Published: 23:34, April 5, 2022 | Updated: 10:04, April 6, 2022
Western media distort facts when labeling China as being ‘totalitarian’
By Ho Lok-sang

The Western media often depicts the Chinese government as “totalitarian”. But what is a totalitarian government? It is, in general, a government formed by people who look after their own interests and dictate their will on the people. In China, we call this “usurping public power for private gains”, which is just another term for power abuse. 

In the eyes of observers in the West, however, “constraints on government power” in China are rated as very low. They also claim China’s rating in “fundamental rights” is very low. In reality, the Chinese government cannot do anything it likes. It is constrained by the culture of service to the people and the laws of nature. Driven by the culture to serve the people, the Communist Party of China has a rigorous system of assessment on its officials. Given the laws of nature and human nature as it is, the Chinese government is obliged to adopt only policies that work. Although China does not rely on popular elections to choose its leaders, it encourages people from all walks of life to compete for the right and privilege to serve in the government based on merit. China not only respects equality of political rights, but also equality of economic and social rights among all citizens regardless of race and gender. China certainly has a totally different political system from that of the West. But it is definitely not totalitarian.

There are some salient characteristics of a totalitarian. For a totalitarian government, “might is right”. A totalitarian government is able and willing to impose its will on anyone with all its might. A totalitarian government is led by people who serve their own interests and those of their associates, rather than serving the interest of the people at large. A totalitarian government needs a facade, so that its totalitarian nature can be hidden behind a veil of libertarian values and effective propaganda. This is the art of totalitarian governments.

Tested against these criteria, the Chinese government is clearly not totalitarian, nor is the Hong Kong Special Administrative Region government. Of course both the Chinese central government and the Hong Kong SAR government have shortfalls and do make mistakes from time to time, and there are officials who misuse or abuse their powers. But all governments have shortfalls, and nowhere can we find a country where power abuses are completely eradicated. Fighting power abuses, like fighting any other crime, must be an ongoing and endless effort for any government.

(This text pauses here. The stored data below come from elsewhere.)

(** C7: [buy] throws the ReferenceError "Missing a signer" with nothing
    done (the world is as before: the execution process has not been
    contacted) exactly when the signer is absent; with a signer it calls
    [buyToken] and its outcome is the process's own: [true] when the
    promise resolves, the process's error when it rejects. *)
Theorem C7_missing_signer_iff (sdk : Execution) (q : BuyingQuery)
    (sgn : option Signer) (w : World) :
  missing_signer = JsError.mk "ReferenceError" "Missing a signer" /\
  (buy sdk q setProgressText sgn w = (Threw missing_signer, w)
   <-> sgn = None) /\
  match sgn with
  | None => forall sink, buy sdk q sink None w = (Threw missing_signer, w)
  | Some sg =>
      (buy sdk q setProgressText sgn w).1
      = match settles sdk with
        | None => Returned true
        | Some e => Threw e
        end /\
      log (buy sdk q setProgressText sgn w).2
      = log w ++ BuyToken q sg api_rinkeby
              :: match settles sdk with
                 | None => []
                 | Some e => [ConsoleError e]
                 end
  end.
Proof.
  split; [reflexivity|]. split.
  - split; [|by intros ->].
    destruct sgn as [sg|]; [|done]. intros Heq. exfalso.
    pose proof (buy_shown_log sdk q sg w) as Hlog.
    rewrite Heq in Hlog. cbn in Hlog.
    apply (f_equal length) in Hlog. rewrite length_app in Hlog.
    cbn in Hlog. lia.
  - destruct sgn as [sg|]; [|intros; apply buy_without_signer].
    split; [|apply buy_shown_log].
    rewrite buy_shown. cbn zeta. by destruct (settles sdk).
Qed.

(** C3, as stated, fails: when the process rejects before reporting any
    step, the click ends with the error thrown, no error text shown and
    loading still on. *)
Lemma C3_counterexample :
  settles rejected_at_once = Some insufficient_funds /\
  (fire (onBuyClick rinkeby_wallet rejected_at_once) (start two_ticked)).1
  = Threw insufficient_funds /\
  progressText
    (ui (fire (onBuyClick rinkeby_wallet rejected_at_once)
           (start two_ticked)).2) = "" /\
  loading
    (ui (fire (onBuyClick rinkeby_wallet rejected_at_once)
           (start two_ticked)).2) = true /\
  ~ failed_state
      (ui (fire (onBuyClick rinkeby_wallet rejected_at_once)
             (start two_ticked)).2) insufficient_funds.
Proof.
  repeat split; try (vm_compute; reflexivity).
  intros [Htext _]. vm_compute in Htext. discriminate.
Qed.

During the early phase of the COVID-19 outbreak, China imposed lockdowns on Wuhan and a number of other cities in Hubei province. The World Health Organization commended the move. It was, however, depicted as reflecting the “totalitarian nature” of the Chinese government. The truth is that the lockdowns were needed to protect the health and lives of the people. Thanks to the decisive actions, the cumulative death total from COVID-19 in China is but a tiny fraction of that of most countries. Of course, people can choose not to believe in the numbers, and that is exactly what they had done over the years with regard to China’s economic growth numbers. But the world can see the results of the sustained economic growth over the years. China today boasts the world’s greatest outgoing-tourist numbers. After two decades of denial for China’s growth numbers, the United States now sees China as a threat, not because China has done anything that has proved to have hurt America’s interests, but because China is too successful.

Secret documents from the “Pandora Papers” leaked last year “identified 956 companies in offshore havens tied to 336 high-level politicians and public officials, including country leaders, cabinet ministers, ambassadors and others,” according to the International Consortium of Investigative Journalists, which published the documents. Of interest is the fact that the number of Ukrainian politicians found to have held secret offshore accounts harboring hidden wealth is an astounding 38, which is the largest in the world! Ukraine has a population of only 44 million. Considered a democratic country, it is nevertheless ranked among some of the most corrupt countries in the world. In contrast, with a population of 1.4 billion, and over 5,000 delegates/members in the National People’s Congress and Chinese People’s Political Consultative Conference, only two Chinese politicians were found to have such offshore accounts, which is only a fraction of that of the UK, which had nine politicians on the list.

According to the Edelman Trust Barometer published in January, trust among Chinese citizens in their government is at a record high of 91 percent. In contrast, in the United States, trust in government stands at only 39 percent. These latest results are consistent with those of a longitudinal study done by the Ash Center of Harvard University that found that in 2016, the last of eight waves of surveys, 95.5 percent of respondents were either “relatively satisfied” or “highly satisfied” with the Chinese central government. The 2021 Democracy Perception Index Report also found China is one of the countries with the smallest percentage of people who perceive the government as serving mainly the interest of a minority. Even more interesting is the finding that Hong Kong bucked the global trend of rising distrust of governments and registered a 17-percentage-point decline in the share of people who perceive the government as serving mainly the interest of a minority.

The author is director of the Pan Sutong Shanghai-Hong Kong Economic Policy Research Institute, Lingnan University.

The views do not necessarily reflect those of China Daily.